-------- The data

(* ===== verification/Expand.v ===== *)
(** * Expand: following relationships

    src/internal/exec/expand.go, relseek.go and shortest.go, less the operators
    themselves (Operators.v): the edges to follow from a node, the trails of a
    variable-length pattern, the rows of a relationship seek, and the loading
    of a path. *)
From S2P Require Import Prelude Float64 FloatArith Values Ast Scalars Keys Records Storage Catalog Graph Context Shortest.
Import Ast Scalars Context Shortest.

Module Expand.

(** The node of a row: [b[name].(graph.Node)]. *)
Definition as_node (o : option value) : option Z :=
  match o with Some (VNode id _ _) => Some id | _ => None end.

(** ** Single relationships *)
Record edgeHit := mkEdgeHit { eh_ref : EdgeRef; eh_other : Z }.

Definition addOut (dir : Direction) : bool := match dir with DirIn => false | _ => true end.
Definition addIn (dir : Direction) : bool := match dir with DirOut => false | _ => true end.

(** [typeFilter]: 0 stands for every type. *)
Definition typeFilter (anyType : bool) (typeIDs : list Z) : list Z := if anyType then [0] else typeIDs.

Definition gather (dir : Direction) (types : list Z) (nodeID : Z) : prog (list edgeHit) :=
  outs ← (if addOut dir then map_prog (OutEdges nodeID) types else mret []);
  ins ← (if addIn dir then map_prog (InEdges nodeID) types else mret []);
  mret (((fun r => mkEdgeHit r (er_Dst r)) <$> mjoin (M := list) outs)
     ++ ((fun r => mkEdgeHit r (er_Src r)) <$> mjoin (M := list) ins)).

(** ** Variable length *)
Definition varExpandMaxDepth : Z := 100.

Record neighborHit := mkNeighbor { nh_edgeID : Z; nh_otherID : Z }.

(** A trail found so far: a [varHit], and an element of the frontier. *)
Record varHit := mkVarHit { vh_toID : Z; vh_edges : list Z }.

Definition var_neighbors (dir : Direction) (types : list Z) (nodeID : Z) : prog (list neighborHit) :=
  outs ← (if addOut dir then map_prog (OutEdges nodeID) types else mret []);
  ins ← (if addIn dir then map_prog (InEdges nodeID) types else mret []);
  mret (((fun r => mkNeighbor (er_ID r) (er_Dst r)) <$> mjoin (M := list) outs)
     ++ ((fun r => mkNeighbor (er_ID r) (er_Src r)) <$> mjoin (M := list) ins)).

Definition containsEdge (ids : list Z) (id : Z) : bool := existsb (Z.eqb id) ids.

Definition extend_trail (f : varHit) (nbs : list neighborHit) : list varHit :=
  omap (fun nb => if containsEdge (vh_edges f) (nh_edgeID nb) then None
                  else Some (mkVarHit (nh_otherID nb) (vh_edges f ++ [nh_edgeID nb]))) nbs.

Section expand.
Context `{Runtime}.

(** The layers of [varExpand.bfs], from depth [d]. *)
Fixpoint bfs_loop (fuel : nat) (dir : Direction) (types : list Z) (minH maxH d : Z)
    (frontier hits : list varHit) : M (list varHit) :=
  match fuel with
  | O => fail ErrOutOfFuel
  | S fuel =>
      if maxH <? d then mret hits
      else
        check ≫= fun _ =>
        nexts ← mapM (fun f => nbs ← txn (var_neighbors dir types (vh_toID f)); mret (extend_trail f nbs)) frontier;
        let next := mjoin (M := list) nexts in
        let hits := if minH <=? d then hits ++ next else hits in
        match next with
        | [] => mret hits
        | _ => bfs_loop fuel dir types minH maxH (d + 1) next hits
        end
  end.

Definition bfs (fuel : nat) (dir : Direction) (types : list Z) (minHops maxHops fromID : Z) : M (list varHit) :=
  let minH := if minHops <? 0 then 1 else minHops in
  let maxH := if maxHops <? 0 then varExpandMaxDepth else maxHops in
  let hits := if (minH <=? 0) && (0 <=? maxH) then [mkVarHit fromID []] else [] in
  if maxH =? 0 then mret hits
  else bfs_loop fuel dir types minH maxH 1 [mkVarHit fromID []] hits.

Definition fetchEdges (ids : list Z) : prog (list Edge) := map_prog GetEdge ids.

(** The type identifiers of a pattern; unknown types are left out. *)
Fixpoint resolve_types (names : list bytes) : prog (list Z) :=
  match names with
  | [] => mret []
  | name :: names' =>
      o ← LookupType name;
      ids ← resolve_types names';
      mret (match o with Some id => id :: ids | None => ids end)
  end.

(** ** Relationship seeks *)

(** The rows of one relationship: an orientation per direction; with equal
    variables only self-loops. *)
Definition rel_rows (rel from to_ : bytes) (dir : Direction) (id : Z) : prog (list binding) :=
  e ← GetEdge id;
  src ← GetNode (Src (e_rec e));
  dst ← (if Dst (e_rec e) =? Src (e_rec e) then mret src else GetNode (Dst (e_rec e)));
  let pairs := (if addOut dir then [(src, dst)] else []) ++ (if addIn dir then [(dst, src)] else []) in
  mret (omap (fun '(a, b) =>
    if bool_decide (from = to_) && negb (n_ID a =? n_ID b) then None
    else Some (<[to_ := node_value b]> (<[from := node_value a]> {[ rel := edge_value e ]} : binding))) pairs).

(** ** Paths *)
Definition load (p : Path) : prog value :=
  nodes ← map_prog (fun n => GetNode (n_ID n)) (p_Nodes p);
  rels ← map_prog (fun r => GetEdge (e_ID r)) (p_Rels p);
  mret (VPath (node_value <$> nodes) (edge_value <$> rels)).

(** The types of a shortest-path pattern, without repetition; nil for any. *)
Fixpoint distinct_ids (seen : list Z) (ids : list Z) : list Z :=
  match ids with
  | [] => []
  | id :: ids' => if existsb (Z.eqb id) seen then distinct_ids seen ids' else id :: distinct_ids (id :: seen) ids'
  end.

Definition path_spec (types : option (list Z)) (dir : Direction) (minHops maxHops : Z) (all : bool) : PathSpec :=
  mkPathSpec (addOut dir) (addIn dir) (distinct_ids [] <$> types) (if minHops <? 0 then 1 else minHops) maxHops all
    (Some poll).
End expand.
End Expand.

----------------

#### Exercise requirements:
Go through the listing above and find each line that contains "existsb", then copy it.

#### Solution for this exercise:
Definition containsEdge (ids : list Z) (id : Z) : bool := existsb (Z.eqb id) ids.
  | id :: ids' => if existsb (Z.eqb id) seen then distinct_ids seen ids' else id :: distinct_ids (id :: seen) ids'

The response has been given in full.